[Stored data entries]
Lemma time_bonus_awarded_witness :
  processAnswer two_plus_two "2" 10 (playing fallback_questions 30) =
    Return true
      (with_gameState (fun g => set_score (score g + 7) g)
         (with_console (fun c => c ++ [CorrectWithBonus 7])
            (playing fallback_questions 30)))
  /\ score_of (world_of (processAnswer two_plus_two "2" 10
                           (playing fallback_questions 0))) = 0.
Proof.
  split.
  - destruct (time_bonus_awarded two_plus_two "2" 10 2
                (playing fallback_questions 30)) as [H _];
      [reflexivity | simpl; lia | reflexivity |].
    apply H; reflexivity.
  - destruct (time_bonus_awarded two_plus_two "2" 10 2
                (playing fallback_questions 0)) as [_ H];
      [reflexivity | simpl; lia | reflexivity |].
    apply H. simpl. lia.
Defined.

(** ** Prefix parsing *)

Lemma digits_prefix_suffix (R : Z) (ds rest : string) :
  only_digits R ds = true ->
  JS.digits_prefix R rest = [] ->
  JS.digits_prefix R (ds +:+ rest) = JS.digits_prefix R ds.
Proof.
  intros Hds Hrest. induction ds as [|c ds IH]; simpl in *.
  - exact Hrest.
  - destruct (JS.radix_digit R c); [|discriminate].
    f_equal. auto.
Qed.

Lemma parseInt_ignores_suffix (ds rest : string) :
  only_digits 10 ds = true -> ds <> "" -> ds <> "0" ->
  JS.digits_prefix 10 rest = [] ->
  JS.parseInt (ds +:+ rest) = JS.parseInt ds.
Proof.
  intros Hds Hne H0 Hrest.
  destruct ds as [|c ds']; [done|].
  pose proof (digits_prefix_suffix 10 (String c ds') rest Hds Hrest) as Hpre.
  simpl in Hds.
  destruct c as [[] [] [] [] [] [] [] []]; try discriminate Hds.
  all: unfold JS.parseInt.
  all: try (simpl; simpl in Hpre; rewrite Hpre; reflexivity).
  (* the digit 0: the next character decides about the 0x prefix *)
  destruct ds' as [|c' ds'']; [done|].
  simpl in Hds.
  destruct c' as [[] [] [] [] [] [] [] []]; try discriminate Hds.
  all: simpl; simpl in Hpre; rewrite Hpre; reflexivity.
Qed.

(** C10.  Whether an input is accepted depends only on what [parseInt]
    makes of its leading characters: an input whose prefix parses to [i]
    with [1 <= i <= options.length] is not rejected, whatever follows the
    number, and is judged as option [i], like any other input that parses
    to [i]: found incorrect when option [i] is not the right one, and
    taken down the path of a right answer when it is (the bonus inside the
    bonus window, the throw of the other branch outside it).  "3abc" is
    option 3. *)
Theorem integer_prefix_accepted (q : Question) (s : string)
    (answerTime i : Z) (w : World) :
  JS.parseInt s = Some i -> 1 <= i <= Z.of_nat (length (options q)) ->
  processAnswer q s answerTime w <> rejected w
  /\ (forall s', JS.parseInt s' = Some i ->
        processAnswer q s' answerTime w = processAnswer q s answerTime w)
  /\ (i - 1 <> answer q ->
      processAnswer q s answerTime w
      = Return false
          (with_console
             (fun c => c ++ [Incorrect (answer q + 1)
                                       (element_at (options q) (answer q))]) w))
  /\ (i - 1 = answer q ->
      0 < timePerQuestion (gameState w) ->
      2 * answerTime < timePerQuestion (gameState w) ->
      processAnswer q s answerTime w
      = Return true
          (with_gameState
             (fun g => set_score
                         (score g + (points q + JS.floor_half (points q))) g)
             (with_console
                (fun c => c ++ [CorrectWithBonus
                                  (points q + JS.floor_half (points q))]) w)))
  /\ (i - 1 = answer q ->
      timePerQuestion (gameState w) <= 0
      \/ timePerQuestion (gameState w) <= 2 * answerTime ->
      processAnswer q s answerTime w = Throw JS.ReferenceError w).
Proof.
  intros Hp Hi. repeat apply conj.
  - rewrite (processAnswer_option q answerTime w s i Hp Hi). unfold rejected.
    destruct (i - 1 =? answer q).
    + destruct (_ && _); [|discriminate].
      intros H. injection H as H. discriminate.
    + intros H. injection H as H. apply app_inv_head in H. discriminate.
  - intros s' Hp'.
    rewrite (processAnswer_option q answerTime w s i Hp Hi).
    rewrite (processAnswer_option q answerTime w s' i Hp' Hi). reflexivity.
  - intros Hwrong. rewrite (processAnswer_option q answerTime w s i Hp Hi).
    apply Z.eqb_neq in Hwrong. rewrite Hwrong. reflexivity.
  - intros Hright Htpq Hquick.
    rewrite (processAnswer_option q answerTime w s i Hp Hi).
    apply Z.eqb_eq in Hright. rewrite Hright.
    rewrite (proj2 (Z.ltb_lt _ _) Htpq), (proj2 (lt_half_Z _ _) Hquick).
    reflexivity.
  - intros Hright Hslow.
    apply (processAnswer_no_bonus_throws q s answerTime i w Hp Hi Hright).
    destruct Hslow as [H|H]; [left; exact H | right].
    apply Qnot_lt_le. intros Hlt. apply lt_half_Q in Hlt.
    apply lt_half_Z in Hlt. lia.
Qed.

Lemma integer_prefix_accepted_witness :
  JS.parseInt "3abc" = Some 3
  /\ processAnswer sky_color "3abc" 10 (playing fallback_questions 30)
     <> rejected (playing fallback_questions 30)
  /\ processAnswer sky_color "3" 10 (playing fallback_questions 30)
     = processAnswer sky_color "3abc" 10 (playing fallback_questions 30)
  /\ processAnswer sky_color "3abc" 10 (playing fallback_questions 30)
     = Return true
         (with_gameState (fun g => set_score (score g + (5 + JS.floor_half 5)) g)
            (with_console
               (fun c => c ++ [CorrectWithBonus (5 + JS.floor_half 5)])
               (playing fallback_questions 30)))
  /\ processAnswer two_plus_two "3abc" 10 (playing fallback_questions 30)
     = Return false
         (with_console (fun c => c ++ [Incorrect (1 + 1) (Some "4")])
            (playing fallback_questions 30))
  /\ processAnswer sky_color (nbsp +:+ "3rd") 20 (playing fallback_questions 30)
     = Throw JS.ReferenceError (playing fallback_questions 30).
Proof.
  split; [reflexivity|].
  destruct (integer_prefix_accepted sky_color "3abc" 10 3
              (playing fallback_questions 30)) as (H1 & H2 & _ & H4 & _);
    [reflexivity | simpl; lia |].
  split; [exact H1|]. split; [apply H2; reflexivity|].
  split; [apply H4; [reflexivity | simpl; lia | simpl; lia]|].
  split.
  - destruct (integer_prefix_accepted two_plus_two "3abc" 10 3
                (playing fallback_questions 30)) as (_ & _ & H3 & _);
      [reflexivity | simpl; lia |].
    apply H3. discriminate.
  - destruct (integer_prefix_accepted sky_color (nbsp +:+ "3rd") 20 3
                (playing fallback_questions 30)) as (_ & _ & _ & _ & H5);
      [reflexivity | simpl; lia |].
    apply H5; [reflexivity | right; simpl; lia].
Defined.

(** What the script strips before it looks at a line is any
    [StrWhiteSpaceChar], the no-break space among them, and the lower
    case of the Kelvin sign is "k". *)
Example white_space_beyond_ascii :
  JS.trim (nbsp +:+ "2" +:+ nbsp) = "2"
  /\ JS.parseInt (nbsp +:+ "2") = Some 2
  /\ JS.toLowerCase (JS.trim (nbsp +:+ "Quit")) = "quit"
  /\ JS.toLowerCase ("S" +:+ kelvin_sign +:+ "ip") = "skip".
Proof. repeat apply conj; reflexivity. Qed.

(** ** One line of input while a question is pending *)

Lemma line_enabled_forallb (delay : Z) (w : World) :
  line_enabled delay w ->
  (0 <=? delay) && forallb (fun t => clock w + delay <=? due t) (timers w) = true.
Proof.
  intros [Hd Hts]. apply andb_true_iff. split; [lia|].
  apply forallb_forall. intros t Ht.
  rewrite List.Forall_forall in Hts. specialize (Hts t Ht). lia.
Qed.

Lemma step_line (w : World) (k : continuation) (delay : Z) (line : string) :
  state w = Running -> questionCallback w = Some k -> line_enabled delay w ->
  step (Line delay line) w =
    Some (settle (resume k line
                    (with_questionCallback None
                       (with_clock (clock w + delay) w)))).
Proof.
  intros Hs Hk He. unfold step. rewrite Hs.
  rewrite (line_enabled_forallb _ _ He). unfold on_line. simpl.
  rewrite Hk. reflexivity.
Qed.

(** C7.  An input that is neither "quit" nor "skip" and names no option
    is rejected by [processAnswer] (it returns false after printing the
    invalid-answer line); the score is unchanged, the game stays active
    and the interface open, and the question index still moves on by 1. *)
Theorem invalid_answer_advances (w : World) (q : Question) (startTime : Z)
    (awaited : bool) (delay : Z) (line : string) :
  state w = Running ->
  questionCallback w = Some (user_answer q startTime awaited) ->
  line_enabled delay w ->
  JS.toLowerCase (JS.trim line) <> "quit" ->
  JS.toLowerCase (JS.trim line) <> "skip" ->
  names_no_option q (JS.trim line) ->
  (forall t w0, processAnswer q (JS.trim line) t w0 = rejected w0)
  /\ exists w', step (Line delay line) w = Some w'
       /\ last (console w') = Some InvalidAnswer
       /\ score_of w' = score_of w
       /\ index_of w' = index_of w + 1
       /\ state w' = Running
       /\ gameActive (gameState w') = gameActive (gameState w).
Proof.
  intros Hs Hk He Hquit Hskip Hbad. split.
  { intros t w0. apply processAnswer_rejects. exact Hbad. }
  rewrite (step_line w _ delay line Hs Hk He).
  eexists. split; [reflexivity|].
  unfold resume, nextQuestion_resume.
  apply String.eqb_neq in Hquit, Hskip. rewrite Hquit, Hskip.
  destruct awaited; unfold_io.
  all: destruct (0 <? timePerQuestion (gameState w));
    destruct (timerId (gameState w)); unfold_io.
  all: rewrite processAnswer_rejects by exact Hbad; unfold rejected; simpl.
  all: repeat split; try apply last_snoc; try reflexivity; exact Hs.
Qed.

Lemma invalid_answer_advances_witness :
  exists w', step (Line 4000 " 5 ") first_question_untimed = Some w'
    /\ last (console w') = Some InvalidAnswer
    /\ score_of w' = score_of first_question_untimed
    /\ index_of w' = index_of first_question_untimed + 1
    /\ state w' = Running
    /\ gameActive (gameState w') = gameActive (gameState first_question_untimed).
Proof.
  apply (invalid_answer_advances first_question_untimed two_plus_two 0 true
           4000 " 5 ").
  - reflexivity.
  - reflexivity.
  - split; [lia | constructor].
  - discriminate.
  - discriminate.
  - right. vm_compute. reflexivity.
Defined.

(** ** The category breakdown *)

Lemma filter_from_take {A : Type} (k i0 : Z) (l : list A) :
  filter_from (fun _ i => i <? k) i0 l = take (Z.to_nat (k - i0)) l.
Proof.
  revert i0. induction l as [|x l IH]; intros i0; simpl.
  - by rewrite take_nil.
  - destruct (i0 <? k) eqn:E.
    + apply Z.ltb_lt in E. rewrite IH.
      replace (Z.to_nat (k - i0)) with (S (Z.to_nat (k - (i0 + 1)))) by lia.
      reflexivity.
    + apply Z.ltb_ge in E. rewrite IH.
      replace (Z.to_nat (k - i0)) with 0%nat by lia.
      replace (Z.to_nat (k - (i0 + 1))) with 0%nat by lia.
      reflexivity.
Qed.

Lemma filter_indexed_take {A : Type} (k : Z) (l : list A) :
  filter_indexed (fun _ i => i <? k) l = take (Z.to_nat k) l.
Proof.
  unfold filter_indexed. rewrite filter_from_take. f_equal. lia.
Qed.

Lemma categoryStats_take (qs : list Question) (k : Z) :
  categoryStats qs k = fold_left add_category (take (Z.to_nat k) qs) ∅.
Proof. unfold categoryStats. by rewrite filter_indexed_take. Qed.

> [The task]: Go through the entries above and report each line with the string "Some" in it.

> [Completed task]:
  JS.parseInt s = Some i -> 1 <= i <= Z.of_nat (length (options q)) ->
  /\ (forall s', JS.parseInt s' = Some i ->
  JS.parseInt "3abc" = Some 3
         (with_console (fun c => c ++ [Incorrect (1 + 1) (Some "4")])
  /\ JS.parseInt (nbsp +:+ "2") = Some 2
  state w = Running -> questionCallback w = Some k -> line_enabled delay w ->
    Some (settle (resume k line
  questionCallback w = Some (user_answer q startTime awaited) ->
  /\ exists w', step (Line delay line) w = Some w'
       /\ last (console w') = Some InvalidAnswer
  exists w', step (Line 4000 " 5 ") first_question_untimed = Some w'
    /\ last (console w') = Some InvalidAnswer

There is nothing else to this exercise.